Select all lines in the records that include "lift".

(Supplied information begins)

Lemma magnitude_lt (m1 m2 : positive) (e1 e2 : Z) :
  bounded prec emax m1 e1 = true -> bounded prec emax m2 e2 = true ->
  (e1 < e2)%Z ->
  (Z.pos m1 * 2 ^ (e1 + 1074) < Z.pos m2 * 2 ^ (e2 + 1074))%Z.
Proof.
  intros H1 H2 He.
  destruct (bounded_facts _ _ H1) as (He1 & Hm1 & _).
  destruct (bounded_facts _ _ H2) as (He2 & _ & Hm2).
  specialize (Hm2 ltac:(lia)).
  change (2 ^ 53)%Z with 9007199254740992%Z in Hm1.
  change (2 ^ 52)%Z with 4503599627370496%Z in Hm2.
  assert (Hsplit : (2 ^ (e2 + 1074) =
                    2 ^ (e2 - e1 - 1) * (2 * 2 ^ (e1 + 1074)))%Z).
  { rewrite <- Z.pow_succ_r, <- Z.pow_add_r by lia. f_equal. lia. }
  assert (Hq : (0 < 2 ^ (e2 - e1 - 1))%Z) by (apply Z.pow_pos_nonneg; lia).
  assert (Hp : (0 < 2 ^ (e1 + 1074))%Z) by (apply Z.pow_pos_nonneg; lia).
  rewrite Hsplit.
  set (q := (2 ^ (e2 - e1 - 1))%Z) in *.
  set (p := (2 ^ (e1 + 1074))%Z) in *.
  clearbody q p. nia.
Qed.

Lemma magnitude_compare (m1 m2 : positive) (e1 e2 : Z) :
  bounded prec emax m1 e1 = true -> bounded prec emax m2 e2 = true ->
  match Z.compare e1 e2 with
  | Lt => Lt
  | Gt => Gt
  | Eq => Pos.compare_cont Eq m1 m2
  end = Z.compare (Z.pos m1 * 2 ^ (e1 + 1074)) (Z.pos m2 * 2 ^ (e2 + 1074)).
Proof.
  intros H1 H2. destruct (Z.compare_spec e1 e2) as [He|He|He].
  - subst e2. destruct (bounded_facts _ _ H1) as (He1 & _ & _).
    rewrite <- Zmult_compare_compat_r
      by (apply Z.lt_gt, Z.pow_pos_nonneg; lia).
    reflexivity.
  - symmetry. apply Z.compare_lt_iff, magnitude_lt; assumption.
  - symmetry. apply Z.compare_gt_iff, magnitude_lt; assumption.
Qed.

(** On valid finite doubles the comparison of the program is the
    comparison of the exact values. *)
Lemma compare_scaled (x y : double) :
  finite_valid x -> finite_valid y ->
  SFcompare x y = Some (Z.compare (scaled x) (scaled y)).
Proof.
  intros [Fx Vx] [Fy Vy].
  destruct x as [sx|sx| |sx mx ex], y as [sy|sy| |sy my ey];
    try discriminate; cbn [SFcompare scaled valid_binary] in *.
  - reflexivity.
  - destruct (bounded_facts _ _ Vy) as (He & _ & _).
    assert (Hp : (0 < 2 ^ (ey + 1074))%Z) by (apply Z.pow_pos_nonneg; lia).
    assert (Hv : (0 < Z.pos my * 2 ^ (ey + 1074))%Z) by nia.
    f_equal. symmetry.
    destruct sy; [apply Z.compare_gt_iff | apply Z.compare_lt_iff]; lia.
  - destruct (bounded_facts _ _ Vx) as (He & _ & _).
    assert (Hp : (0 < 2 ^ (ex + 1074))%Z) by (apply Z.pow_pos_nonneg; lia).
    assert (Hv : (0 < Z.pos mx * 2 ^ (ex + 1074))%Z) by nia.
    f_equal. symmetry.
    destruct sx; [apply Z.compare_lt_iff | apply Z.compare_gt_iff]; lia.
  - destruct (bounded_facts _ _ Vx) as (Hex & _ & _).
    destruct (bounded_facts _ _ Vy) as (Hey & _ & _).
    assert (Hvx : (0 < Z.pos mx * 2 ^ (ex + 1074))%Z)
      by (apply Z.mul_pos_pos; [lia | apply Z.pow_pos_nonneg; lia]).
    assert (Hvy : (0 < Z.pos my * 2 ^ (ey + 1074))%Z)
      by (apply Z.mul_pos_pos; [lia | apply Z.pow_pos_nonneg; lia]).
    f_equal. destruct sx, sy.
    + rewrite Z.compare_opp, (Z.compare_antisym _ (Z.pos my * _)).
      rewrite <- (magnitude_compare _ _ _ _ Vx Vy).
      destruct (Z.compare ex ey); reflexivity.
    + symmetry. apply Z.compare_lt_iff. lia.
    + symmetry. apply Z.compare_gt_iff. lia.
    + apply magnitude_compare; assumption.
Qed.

(Supplied information ends)
(Supplied information begins)

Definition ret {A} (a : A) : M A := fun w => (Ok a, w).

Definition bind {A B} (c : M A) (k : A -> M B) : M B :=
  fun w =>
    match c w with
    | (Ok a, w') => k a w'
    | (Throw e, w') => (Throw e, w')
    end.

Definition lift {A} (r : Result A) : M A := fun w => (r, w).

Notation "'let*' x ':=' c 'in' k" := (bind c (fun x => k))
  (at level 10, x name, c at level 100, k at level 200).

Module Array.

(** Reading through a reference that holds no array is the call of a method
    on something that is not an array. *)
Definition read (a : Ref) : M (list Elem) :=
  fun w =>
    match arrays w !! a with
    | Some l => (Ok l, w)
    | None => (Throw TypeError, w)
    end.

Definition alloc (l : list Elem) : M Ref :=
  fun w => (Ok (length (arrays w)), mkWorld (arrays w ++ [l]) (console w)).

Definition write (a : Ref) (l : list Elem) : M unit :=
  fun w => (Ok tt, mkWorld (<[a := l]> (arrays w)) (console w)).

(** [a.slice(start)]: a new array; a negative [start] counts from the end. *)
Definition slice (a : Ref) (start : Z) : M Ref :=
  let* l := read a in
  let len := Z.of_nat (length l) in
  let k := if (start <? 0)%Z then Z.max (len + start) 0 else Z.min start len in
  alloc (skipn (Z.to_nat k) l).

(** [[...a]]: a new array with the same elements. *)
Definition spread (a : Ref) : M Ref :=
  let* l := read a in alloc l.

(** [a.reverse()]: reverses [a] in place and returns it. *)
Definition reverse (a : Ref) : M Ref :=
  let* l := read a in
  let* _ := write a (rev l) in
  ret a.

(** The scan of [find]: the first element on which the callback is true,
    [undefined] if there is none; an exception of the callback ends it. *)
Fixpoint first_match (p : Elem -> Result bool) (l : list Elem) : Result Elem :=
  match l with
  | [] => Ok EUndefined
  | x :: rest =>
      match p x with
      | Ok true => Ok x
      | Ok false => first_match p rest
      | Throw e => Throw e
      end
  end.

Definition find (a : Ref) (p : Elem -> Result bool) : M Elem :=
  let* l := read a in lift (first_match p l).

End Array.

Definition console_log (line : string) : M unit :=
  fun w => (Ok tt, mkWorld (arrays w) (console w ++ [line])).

(Supplied information ends)

§ Answer to this problem:
Definition lift {A} (r : Result A) : M A := fun w => (r, w).
  let* l := read a in lift (first_match p l).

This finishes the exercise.